BIG NEWS: Scrapingdog is collaborating with Serpdog.

Scrape eBay Using Python to Extract Product Details

scrape eBay

Table of Contents

eBay scraper can collect a large amount of data about sellers, their offer price, their ratings, etc. This data can help you analyze the dynamic market or if you are a seller itself on eBay then you can monitor your own competitor by scraping prices. Over time once you have a large data set you can identify trends in product popularity, seller behavior, and buyer preferences, which can help you stay ahead of the curve in your industry.

In this article, we are going to extract product information from eBay by creating our own eBay scraper.
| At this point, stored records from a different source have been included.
(* ===== verification/_CoqProject ===== *)
-Q . S2P
Prelude.v
Common.v
Keys.v
Address.v
Nodes.v
Bitmap.v
HashTable.v
RWLock.v
RdmaBuf.v
Allocators.v
Memory.v
Verbs.v
Dsm.v
Process.v
Messages.v
ClientThread.v
QueuePair.v
Exchange.v
Keeper.v
Connect.v
Bringup.v
Tickets.v
LockTable.v
LockExclusion.v
Coro.v
CoroLaws.v
CoroLive.v
CoroLocks.v
LocalCache.v
IndexCache.v
NumaPool.v
RadixCache.v
RadixLaws.v
NormalCache.v
NormalLaws.v
Tree.v
TreeSearch.v
TreeShape.v
TreeHeap.v
TreeState.v
TreeWrite.v
TreeInsert.v
TreeRounds.v
TreeOps.v
TreeRange.v
TreeWarm.v
TreeCluster.v
TreeExample.v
Through this, we will learn how we can create a seamless data pipeline from eBay by extracting crucial information for target products.
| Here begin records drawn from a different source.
Lemma alloc_chunck_spec g :
  global_ok g → bitmap_tail g < bitmap_len g →
  ∃ g', alloc_chunck g = Ok (GA 0 (bitmap_tail g * kChunkSize), g') ∧ global_ok g' ∧
        bitmap_tail g' = bitmap_tail g + 1 ∧ bitmap_len g' = bitmap_len g ∧
        chunk_ok (GA 0 (bitmap_tail g * kChunkSize)).
Proof.
  intros (Hs & Hl & Ht & Hlen & Hb) Hlt. unfold alloc_chunck.
  destruct (Z.leb_spec (bitmap_len g) (bitmap_tail g)); [lia|].
  pose proof (Hb (bitmap_tail g) ltac:(lia)) as Hbit.
  assert (idx_ (bitmap g) (bitmap_tail g) = Ok false) as -> by (apply idx_Ok; split; [lia|done]).
  cbn [mbind res_bind negb]. rewrite Hs. unfold GADD; cbn [nodeID offset].
  assert (kChunkSize = 16777216) as HC by reflexivity. rewrite HC in *.
  rewrite (wrap_small 64), Z.add_0_l, (wrap_small 48) by (unfold uint; lia).
  eexists. split; [done|]. split; [|split; [done|split; [done|]]].
  - split; [done|]. cbn. rewrite length_insert, HC. split; [done|]. split; [lia|]. split; [done|].
    intros i Hi. rewrite list_lookup_insert_ne by lia. apply Hb. lia.
  - unfold chunk_ok; cbn. rewrite HC. split; [done|]. split; [by exists (bitmap_tail g)|lia].
Qed.

(** A thread of the default configuration has one local allocator. *)
Definition thread_ok (t : alloc_thread) : Prop :=
  ∃ la, local_allocators t = [[la]] ∧ la_ok la ∧ cur_target_node t = 0 ∧ cur_target_dir_id t = 0.

Definition thread_cover (x : Z) (t : alloc_thread) : Z :=
  sum_of (λ row, sum_of (la_cover x) row) (local_allocators t).

Record heap : Set := Heap {
  hdir : Directory; hthreads : list alloc_thread; live : list (GlobalAddress * Z)
}.

(** Some thread allocates or frees a block; [live] records the blocks handed
    out and not yet freed. A block may be given back in part, or with its padding
    (as [Tree] does with [allocAlignPageSize]). *)
Inductive heap_step : heap → heap → Prop :=
  | step_alloc h i t size a t' d' :
      hthreads h !! i = Some t → 0 < size <= kChunkSize →
      bitmap_tail (chunckAlloc (hdir h)) < bitmap_len (chunckAlloc (hdir h)) →
      alloc t [[hdir h]] size true = Ok (a, t', [[d']]) →
      heap_step h (Heap d' (<[i := t']> (hthreads h)) ((a, size) :: live h))
  | step_free h i t k a n size t' :
      hthreads h !! i = Some t → live h !! k = Some (a, n) → 0 <= size <= pad n →
      free t a size = Ok t' →
      heap_step h (Heap (hdir h) (<[i := t']> (hthreads h)) (delete k (live h))).

Definition owned (x : Z) (h : heap) : Z :=
  sum_of (thread_cover x) (hthreads h) + cover_all x (live h).

Record heap_inv (h : heap) : Prop := {
  heap_dir : global_ok (chunckAlloc (hdir h));
  heap_tail : bitmap_tail (chunckAlloc (hdir h)) <= bitmap_len (chunckAlloc (hdir h));
  heap_threads : Forall thread_ok (hthreads h);
  heap_live : Forall block_ok (live h);
  heap_owned : ∀ x, owned x h <=
    if (kChunkSize <=? x) && (x <? bitmap_tail (chunckAlloc (hdir h)) * kChunkSize) then 1 else 0;
}.

Lemma thread_la_cover x t la :
  local_allocators t = [[la]] → thread_cover x t = la_cover x la.
Proof. intros E. unfold thread_cover. rewrite E. unfold sum_of. cbn. lia. Qed.

Lemma put_local_ok t la la' :
  local_allocators t = [[la]] → cur_target_node t = 0 → cur_target_dir_id t = 0 → la_ok la' →
  thread_ok (put_local t 0 0 la') ∧ ∀ x, thread_cover x (put_local t 0 0 la') = la_cover x la'.
Proof.
  intros E Hn Hd Hla. unfold put_local. rewrite E.
  split; [by exists la'|]. intros x. by apply thread_la_cover.
Qed.

Lemma cover_part x a n m : n <= pad m → cover x (a, n) <= cover x (a, m).
Proof. intros H. apply span_mono; cbn; [lia|]. pose proof (pad_pad n m H). lia. Qed.

Lemma cover_chunk x o : cover x (GA 0 o, kChunkSize) = span x o kChunkSize.
Proof. done. Qed.

Lemma next_target_ok t :
  cur_target_node t = 0 → cur_target_dir_id t = 0 → next_target t = t.
Proof. destruct t; cbn. intros -> ->. done. Qed.

(** Taking a chunk adds its bytes and forgets what was left of the last one. *)
Lemma set_chunck_cover x la a :
  la_cover x (set_chunck la a) <= cover x (a, kChunkSize) + la_cover x la.
Proof.
  unfold la_cover, set_chunck; cbn [head cur free_list].
  pose proof (span_range x (pad (offset (cur la))) (offset (head la) + kChunkSize - pad (offset (cur la)))).
  pose proof (cover_range x (a, kChunkSize)).
  destruct (pad_spec (offset a)) as [_ Ha].
  assert (span x (pad (offset a)) (offset a + kChunkSize - pad (offset a)) <= cover x (a, kChunkSize)).
  { apply span_mono; cbn [fst snd]; [lia|]. change (pad kChunkSize) with kChunkSize. lia. }
  destruct (gaddr_eqb a _), (gaddr_eqb (head la) _); lia.
Qed.

Lemma malloc_fresh la a size :
  la_ok la → chunk_ok a → 0 < size <= kChunkSize →
  ∃ la', malloc (set_chunck la a) size true = (a, false, la').
Proof.
  intros _ Ha Hsz. pose proof Ha as (Hn & [q Hq] & H0 & Hlt). destruct a as [n o]; cbn in *. subst n.
  unfold malloc, set_chunck; cbn [head cur offset nodeID free_list].
  rewrite ROUND_UP_id by (done || apply chunk_align; by exists q).
  rewrite (wrap_small 48 o) by (unfold uint, kChunkSize, MB in *; lia).
  rewrite !wrap_small by (unfold uint, kChunkSize, MB in *; lia).
  destruct (gaddr_eqb_spec (GA 0 o) gaddr_Null) as [E|]; [injection E as ->; cbv in H0; done|].
  destruct (Z.ltb_spec (o + kChunkSize) (o + size)); [lia|]. cbn [orb]. by eexists.
Qed.

(** How many blocks of at most [block_max] bytes are left for certain: in the
    chunk a thread cuts, and in the chunks of the directory. *)
Definition block_max : Z := pad allocationPageSize.

Definition la_blocks (la : LocalAllocator) : Z :=
  if gaddr_eqb (head la) gaddr_Null then 0
  else (offset (head la) + kChunkSize - pad (offset (cur la))) / block_max.

Definition thread_blocks (t : alloc_thread) : Z :=
  match local_allocators t with [[la]] => la_blocks la | _ => 0 end.

Definition heap_blocks (t : alloc_thread) (d : Directory) : Z :=
  thread_blocks t + (bitmap_len (chunckAlloc d) - bitmap_tail (chunckAlloc d)) * (kChunkSize / block_max).

Lemma aligned_blocks la : la_ok la → la_blocks (aligned la) = la_blocks la.
Proof.
  intros Hok. unfold la_blocks. change (head (aligned la)) with (head la).
  destruct (gaddr_eqb_spec (head la) gaddr_Null); [done|].
  destruct (proj2 Hok) as [[]|(Hh & _ & Hr)]; [done|]. cbn [aligned cur offset].
  destruct (ROUND_UP_spec (offset (cur la)) ALLOC_ALLIGN_BIT) as [Hal Hge]; [done|].
  destruct Hh as (_ & [q Hq] & H0 & Hlt).
  pose proof (round_up_mono_chunk (offset (cur la)) (offset (head la) + kChunkSize)
    ltac:(apply chunk_align; exists (q + 1); lia) ltac:(lia)).
  rewrite wrap_small by (unfold uint; lia). rewrite pad_id by done. done.
Qed.

Lemma thread_blocks_range t : thread_ok t → 0 <= thread_blocks t <= kChunkSize / block_max.
Proof.
  intros (la & E & Hla & _). unfold thread_blocks. rewrite E, <- (aligned_blocks la Hla).
  destruct (aligned_ok la Hla) as (Hok & Hal & _). unfold la_blocks. change block_max with 2304.
  destruct (gaddr_eqb_spec (head (aligned la)) gaddr_Null); [by vm_compute|].
  destruct (proj2 Hok) as [[]|(_ & _ & Hr)]; [done|]. rewrite (pad_id _ Hal).
  split; [apply Z.div_pos; lia|apply Z.div_le_mono; lia].
Qed.

(** [malloc] asks for a chunk only when no whole block is left, and uses up at
    most one. *)
Lemma malloc_blocks la size a need la' :
  la_ok la → 0 < size <= block_max → malloc la size true = (a, need, la') →
  la_blocks la - 1 <= la_blocks la' ∧ (need = true → la_blocks la <= 0).
Proof.
  intros Hok Hsz. destruct (aligned_ok la Hok) as (Hok1 & Hal & _). rewrite <-(aligned_blocks la Hok).
  unfold malloc. cbn zeta iota.
  change (free_list la) with (free_list (aligned la)). change (head la) with (head (aligned la)).
  change (GA (nodeID (cur la)) _) with (cur (aligned la)).
  remember (aligned la) as la1. clear Heqla1 Hok la. change block_max with 2304 in *. unfold la_blocks. change block_max with 2304.
  assert (∀ c l, la_blocks (LA (head la1) c l) = if gaddr_eqb (head la1) gaddr_Null then 0
            else (offset (head la1) + kChunkSize - pad (offset c)) / 2304) as Hb by done. unfold la_blocks in Hb.
  change block_max with 2304 in Hb.
  destruct (gaddr_eqb_spec (head la1) gaddr_Null) as [Hnull|Hnn]; cbn [orb].
  { destruct (take_free _ _) as [[b l]|]; intros ?; simplify_eq; rewrite Hb; lia. }
  destruct (proj2 Hok1) as [[]|(Hh & _ & Hr)]; [done|]. pose proof Hh as (_ & _ & Hhp & Hhl).
  rewrite !wrap_small by (unfold uint; unfold kChunkSize, MB in *; lia).
  rewrite (pad_id (offset (cur la1))) by done.
  pose proof (Z.div_mod (offset (head la1) + kChunkSize - offset (cur la1)) 2304 ltac:(lia)).
  pose proof (Z.mod_pos_bound (offset (head la1) + kChunkSize - offset (cur la1)) 2304 ltac:(lia)).
  destruct (Z.ltb_spec (offset (head la1) + kChunkSize) (offset (cur la1) + size)).
  { destruct (take_free _ _) as [[b l]|]; intros ?; simplify_eq; rewrite Hb, pad_id by done; lia. }
  intros ?; simplify_eq. rewrite Hb. split; [|done]. unfold GADD. cbn [offset].
  rewrite wrap_small by (unfold uint; unfold kChunkSize, MB in *; lia). rewrite pad_add by done.
  assert (pad size <= 2304) as Hp by (change 2304 with (pad 2304); apply pad_mono; lia).
  pose proof (Z.div_mod (offset (head la1) + kChunkSize - (offset (cur la1) + pad size)) 2304 ltac:(lia)).
  pose proof (Z.mod_pos_bound (offset (head la1) + kChunkSize - (offset (cur la1) + pad size)) 2304 ltac:(lia)). lia.
Qed.

Lemma fresh_blocks la c : chunk_ok c → la_blocks (set_chunck la c) = kChunkSize / block_max.
Proof.
  intros (_ & Hal & H0 & _). unfold la_blocks, set_chunck. cbn [head cur].
  destruct (gaddr_eqb_spec c gaddr_Null) as [->|]; [by vm_compute in H0|].
  rewrite pad_id by by apply chunk_align. f_equal. lia.
Qed.

(** [alloc] returns, while a chunk is left or none is needed. *)
Lemma alloc_spec t d size :
  thread_ok t → global_ok (chunckAlloc d) → 0 < size <= kChunkSize →
  bitmap_tail (chunckAlloc d) <= bitmap_len (chunckAlloc d) →
  bitmap_tail (chunckAlloc d) < bitmap_len (chunckAlloc d) ∨ size <= block_max ∧ 0 < heap_blocks t d →
  ∃ a t' d', alloc t [[d]] size true = Ok (a, t', [[d']]) ∧ thread_ok t' ∧ block_ok (a, size) ∧
    global_ok (chunckAlloc d') ∧ bitmap_len (chunckAlloc d') = bitmap_len (chunckAlloc d) ∧
    bitmap_tail (chunckAlloc d') <= bitmap_len (chunckAlloc d) ∧
    (size <= block_max → heap_blocks t d - 1 <= heap_blocks t' d') ∧
    ((bitmap_tail (chunckAlloc d') = bitmap_tail (chunckAlloc d) ∧
      ∀ x, cover x (a, size) + thread_cover x t' <= thread_cover x t) ∨
     (bitmap_tail (chunckAlloc d') = bitmap_tail (chunckAlloc d) + 1 ∧
      ∀ x, cover x (a, size) + thread_cover x t' <=
           cover x (GA 0 (bitmap_tail (chunckAlloc d) * kChunkSize), kChunkSize) + thread_cover x t)).
Proof.
  intros (la & E & Hla & Hn & Hd) Hg Hsz Hle Hleft. unfold alloc, get_local.
  rewrite next_target_ok, Hn, Hd, E by done. do 4 (rewrite idx_0; cbn [mbind res_bind]).
  assert (∀ la', thread_blocks (put_local t 0 0 la') = la_blocks la') as Hput.
  { intros la'. unfold thread_blocks, put_local. by rewrite E. }
  assert (heap_blocks t d = la_blocks la + (bitmap_len (chunckAlloc d) - bitmap_tail (chunckAlloc d)) * (kChunkSize / block_max))
    as Hhb by (unfold heap_blocks, thread_blocks; by rewrite E).
  rewrite Hhb in *.
  destruct (malloc la size true) as [[a need] la1] eqn:Em.
  destruct (malloc_spec _ _ _ _ _ Hla Hsz Em) as [(Hok1 & Hfl & -> & Hcov)|(Hok1 & -> & Hb & Hcov)].
  - assert (bitmap_tail (chunckAlloc d) < bitmap_len (chunckAlloc d)) as Htail.
    { destruct Hleft as [|[Hmax Hpos]]; [done|].
      destruct (malloc_blocks _ _ _ _ _ Hla (conj (proj1 Hsz) Hmax) Em) as [_ H0].
      specialize (H0 eq_refl). change (kChunkSize / block_max) with 7281 in *. lia. }
    destruct (alloc_chunck_spec _ Hg Htail) as (g' & Ea & Hg' & Ht' & Hl' & Hch).
    unfold rpc_malloc, process_message. cbn [type]. rewrite Ea. cbn [mbind res_bind].
    set (c := GA 0 (bitmap_tail (chunckAlloc d) * kChunkSize)) in *.
    destruct (malloc_fresh la1 c size Hok1 Hch Hsz) as [la2 E2]. rewrite E2.
    assert (la_ok (set_chunck la1 c)) as Hsc.
    { split; [apply Hok1|]. right. split; [done|]. split; [apply Hch|cbn; unfold kChunkSize, MB; lia]. }
    destruct (malloc_spec _ _ _ _ _ Hsc Hsz E2) as [(_ & _ & ? & _)|(Hok2 & _ & Hb & Hcov2)]; [done|].
    destruct (put_local_ok t la la2 E Hn Hd Hok2) as [Ht Hpc].
    eexists _, _, _. split; [done|]. split; [done|]. split; [done|]. split; [done|]. split; [done|].
    cbn [chunckAlloc]. split; [lia|]. split.
    { intros Hmax. unfold heap_blocks. rewrite Hput. cbn [chunckAlloc]. rewrite Ht', Hl'.
      destruct (malloc_blocks _ _ _ _ _ Hsc (conj (proj1 Hsz) Hmax) E2) as [Hb2 _].
      rewrite (fresh_blocks la1 c Hch) in Hb2.
      destruct (malloc_blocks _ _ _ _ _ Hla (conj (proj1 Hsz) Hmax) Em) as [_ H0].
      specialize (H0 eq_refl). change (kChunkSize / block_max) with 7281 in *. lia. }
    right. split; [done|]. intros x. rewrite Hpc, (thread_la_cover x t la E).
    specialize (Hcov x). specialize (Hcov2 x). pose proof (set_chunck_cover x la1 c). lia.
  - destruct (put_local_ok t la la1 E Hn Hd Hok1) as [Ht Hpc].
    eexists _, _, _. split; [done|]. split; [done|]. split; [done|]. split; [done|]. split; [done|]. split; [done|]. split.
    { intros Hmax. unfold heap_blocks. rewrite Hput.
      destruct (malloc_blocks _ _ _ _ _ Hla (conj (proj1 Hsz) Hmax) Em) as [Hb2 _]. lia. }
    left. split; [done|]. intros x. rewrite Hpc, (thread_la_cover x t la E). apply Hcov.
Qed.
Setting up the prerequisites for eBay scraping

I hope you have already installed Python 3.x on your machine. If not then you can download it from here. Apart from this, we will require two III-party libraries of Python.

  • Requests– Using this library we will make an HTTP connection with the Amazon page. This library will help us to extract the raw HTML from the target page.
  • BeautifulSoup– This is a powerful data parsing library. Using this we will extract necessary data out of the raw HTML we get using the requests library.

Before we install these libraries we will have to create a dedicated folder for our project.

				
					mkdir ebayscraper
				
			

Now, we will have to install the above two libraries in this folder. Here is how you can do it.

				
					pip install beautifulsoup4
pip install requests
				
			

Now, you can create a Python file by any name you wish. This will be the main file where we will keep our code. I am naming it ebay.py.

Downloading raw data from ebay.com

Before we dive in let’s test type a small Python script to proof test it. This is just to determine that our code will be able to scrape eBay without getting blocked.

Our target page is this. It is a wristwatch.

				
					import requests
from bs4 import BeautifulSoup

target_url="https://www.ebay.com/itm/182905307044"

resp = requests.get(target_url)

print(resp.status_code)
				
			

Well, the code is very clear and concise. But let me explain to you line by line.

  1. The requests library is imported in the first line.
  2. The BeautifulSoup class from the bs4 (Beautiful Soup) library is also imported.
  3. The target_url variable is assigned the value of the desired URL to scrape, in this case, “https://www.ebay.com/itm/182905307044“. You can replace this URL with the desired target URL.
  4. The requests.get() function is used to send an HTTP GET request to the target_url. The response from the server is stored in the resp variable.
  5. The resp.status_code is printed, which will display the HTTP status code returned by the server in response to the GET request.

By executing this code, you will be able to retrieve the HTTP status code of the response received from the target URL. The status code can provide information about the success or failure of the request, such as 200 for a successful request or 404 for a page not found error.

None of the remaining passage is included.